→ EXERCISE
Filter the records for lines holding the string "embedding".

→ DATASET CONTENT
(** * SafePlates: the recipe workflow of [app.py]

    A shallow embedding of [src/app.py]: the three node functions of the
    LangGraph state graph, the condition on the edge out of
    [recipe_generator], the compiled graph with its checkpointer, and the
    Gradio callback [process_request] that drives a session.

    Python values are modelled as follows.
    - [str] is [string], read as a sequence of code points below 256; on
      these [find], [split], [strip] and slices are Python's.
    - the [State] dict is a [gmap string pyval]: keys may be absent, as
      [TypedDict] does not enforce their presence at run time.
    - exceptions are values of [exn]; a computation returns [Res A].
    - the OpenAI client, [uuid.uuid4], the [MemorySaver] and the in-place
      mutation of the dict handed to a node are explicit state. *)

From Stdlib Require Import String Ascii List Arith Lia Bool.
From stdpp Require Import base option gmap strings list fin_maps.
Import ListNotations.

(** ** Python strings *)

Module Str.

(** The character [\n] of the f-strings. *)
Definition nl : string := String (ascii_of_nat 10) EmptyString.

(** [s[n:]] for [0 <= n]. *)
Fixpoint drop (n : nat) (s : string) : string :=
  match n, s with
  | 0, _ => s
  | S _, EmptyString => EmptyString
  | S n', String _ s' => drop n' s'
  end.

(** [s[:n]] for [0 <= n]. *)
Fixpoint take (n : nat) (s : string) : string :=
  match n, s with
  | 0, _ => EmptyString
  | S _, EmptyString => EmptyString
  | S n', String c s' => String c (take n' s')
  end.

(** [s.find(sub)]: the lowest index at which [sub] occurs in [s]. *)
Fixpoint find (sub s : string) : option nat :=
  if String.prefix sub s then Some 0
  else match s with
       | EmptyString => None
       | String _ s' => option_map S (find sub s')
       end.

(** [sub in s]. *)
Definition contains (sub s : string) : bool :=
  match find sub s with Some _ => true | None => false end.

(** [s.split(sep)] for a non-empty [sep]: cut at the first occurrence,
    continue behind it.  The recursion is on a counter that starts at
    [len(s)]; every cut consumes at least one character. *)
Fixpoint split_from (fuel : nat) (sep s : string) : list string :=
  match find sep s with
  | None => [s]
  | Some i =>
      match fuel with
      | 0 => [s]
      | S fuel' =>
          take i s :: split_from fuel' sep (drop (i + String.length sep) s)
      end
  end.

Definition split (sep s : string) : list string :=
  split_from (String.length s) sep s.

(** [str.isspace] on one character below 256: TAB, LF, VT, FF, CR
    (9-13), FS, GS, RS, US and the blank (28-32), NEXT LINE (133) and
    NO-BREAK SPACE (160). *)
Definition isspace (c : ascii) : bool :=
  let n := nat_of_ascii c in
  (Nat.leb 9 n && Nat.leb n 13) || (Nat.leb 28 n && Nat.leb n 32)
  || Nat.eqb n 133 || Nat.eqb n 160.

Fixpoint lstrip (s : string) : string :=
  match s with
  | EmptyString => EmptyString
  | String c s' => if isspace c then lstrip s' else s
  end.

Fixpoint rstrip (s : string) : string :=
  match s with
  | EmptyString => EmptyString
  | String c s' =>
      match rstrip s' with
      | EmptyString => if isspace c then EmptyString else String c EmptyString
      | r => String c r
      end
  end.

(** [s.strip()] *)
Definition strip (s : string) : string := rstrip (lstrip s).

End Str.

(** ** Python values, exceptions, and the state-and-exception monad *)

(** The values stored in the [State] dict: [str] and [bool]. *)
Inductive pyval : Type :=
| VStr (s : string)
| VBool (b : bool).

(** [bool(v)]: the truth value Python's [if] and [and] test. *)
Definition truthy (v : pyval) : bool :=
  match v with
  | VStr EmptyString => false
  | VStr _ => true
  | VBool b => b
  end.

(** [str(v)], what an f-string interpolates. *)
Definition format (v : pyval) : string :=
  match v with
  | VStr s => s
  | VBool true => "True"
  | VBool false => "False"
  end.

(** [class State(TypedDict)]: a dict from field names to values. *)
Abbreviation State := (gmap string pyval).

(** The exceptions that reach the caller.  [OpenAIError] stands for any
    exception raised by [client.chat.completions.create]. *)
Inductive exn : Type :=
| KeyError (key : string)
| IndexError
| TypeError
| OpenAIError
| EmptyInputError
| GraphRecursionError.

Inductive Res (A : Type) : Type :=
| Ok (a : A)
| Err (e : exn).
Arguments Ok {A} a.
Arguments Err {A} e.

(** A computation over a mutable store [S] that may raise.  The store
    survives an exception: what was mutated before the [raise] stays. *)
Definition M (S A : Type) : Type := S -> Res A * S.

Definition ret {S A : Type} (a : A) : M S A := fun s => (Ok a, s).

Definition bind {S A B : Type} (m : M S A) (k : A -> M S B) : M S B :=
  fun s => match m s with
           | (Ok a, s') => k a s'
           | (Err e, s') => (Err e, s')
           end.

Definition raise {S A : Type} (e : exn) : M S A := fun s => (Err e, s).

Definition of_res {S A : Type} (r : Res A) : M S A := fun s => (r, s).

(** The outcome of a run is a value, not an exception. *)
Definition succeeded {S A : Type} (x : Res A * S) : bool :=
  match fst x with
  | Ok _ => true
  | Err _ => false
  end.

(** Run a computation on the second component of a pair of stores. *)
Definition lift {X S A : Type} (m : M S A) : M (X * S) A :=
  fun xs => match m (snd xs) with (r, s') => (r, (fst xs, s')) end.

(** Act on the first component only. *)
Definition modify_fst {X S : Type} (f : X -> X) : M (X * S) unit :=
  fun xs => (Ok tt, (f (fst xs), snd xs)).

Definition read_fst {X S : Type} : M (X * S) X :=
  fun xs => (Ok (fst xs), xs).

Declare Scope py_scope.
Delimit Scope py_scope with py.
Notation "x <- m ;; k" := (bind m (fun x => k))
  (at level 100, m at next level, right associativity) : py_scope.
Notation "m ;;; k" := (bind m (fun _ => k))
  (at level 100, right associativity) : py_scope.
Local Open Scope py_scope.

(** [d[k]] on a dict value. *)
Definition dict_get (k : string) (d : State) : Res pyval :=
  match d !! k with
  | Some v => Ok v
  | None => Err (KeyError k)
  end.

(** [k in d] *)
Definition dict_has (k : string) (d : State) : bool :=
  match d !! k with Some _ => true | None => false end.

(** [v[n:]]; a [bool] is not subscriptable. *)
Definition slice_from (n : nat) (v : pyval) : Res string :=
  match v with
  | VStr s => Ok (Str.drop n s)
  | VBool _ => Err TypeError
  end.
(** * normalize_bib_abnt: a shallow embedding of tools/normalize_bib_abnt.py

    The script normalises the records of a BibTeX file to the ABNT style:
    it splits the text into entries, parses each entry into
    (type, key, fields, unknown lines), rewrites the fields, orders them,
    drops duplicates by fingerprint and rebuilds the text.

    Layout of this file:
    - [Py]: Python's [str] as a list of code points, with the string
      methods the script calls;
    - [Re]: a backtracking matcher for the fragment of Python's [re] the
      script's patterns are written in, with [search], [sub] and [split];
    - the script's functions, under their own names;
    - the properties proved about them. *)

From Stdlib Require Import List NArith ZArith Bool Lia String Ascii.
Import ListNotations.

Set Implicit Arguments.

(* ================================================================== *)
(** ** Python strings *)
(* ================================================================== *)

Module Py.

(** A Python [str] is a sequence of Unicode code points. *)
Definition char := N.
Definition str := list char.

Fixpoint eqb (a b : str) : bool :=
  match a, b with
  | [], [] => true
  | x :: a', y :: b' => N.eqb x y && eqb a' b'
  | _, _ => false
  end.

→ THE COMPLETED TASK
    A shallow embedding of [src/app.py]: the three node functions of the
(** * normalize_bib_abnt: a shallow embedding of tools/normalize_bib_abnt.py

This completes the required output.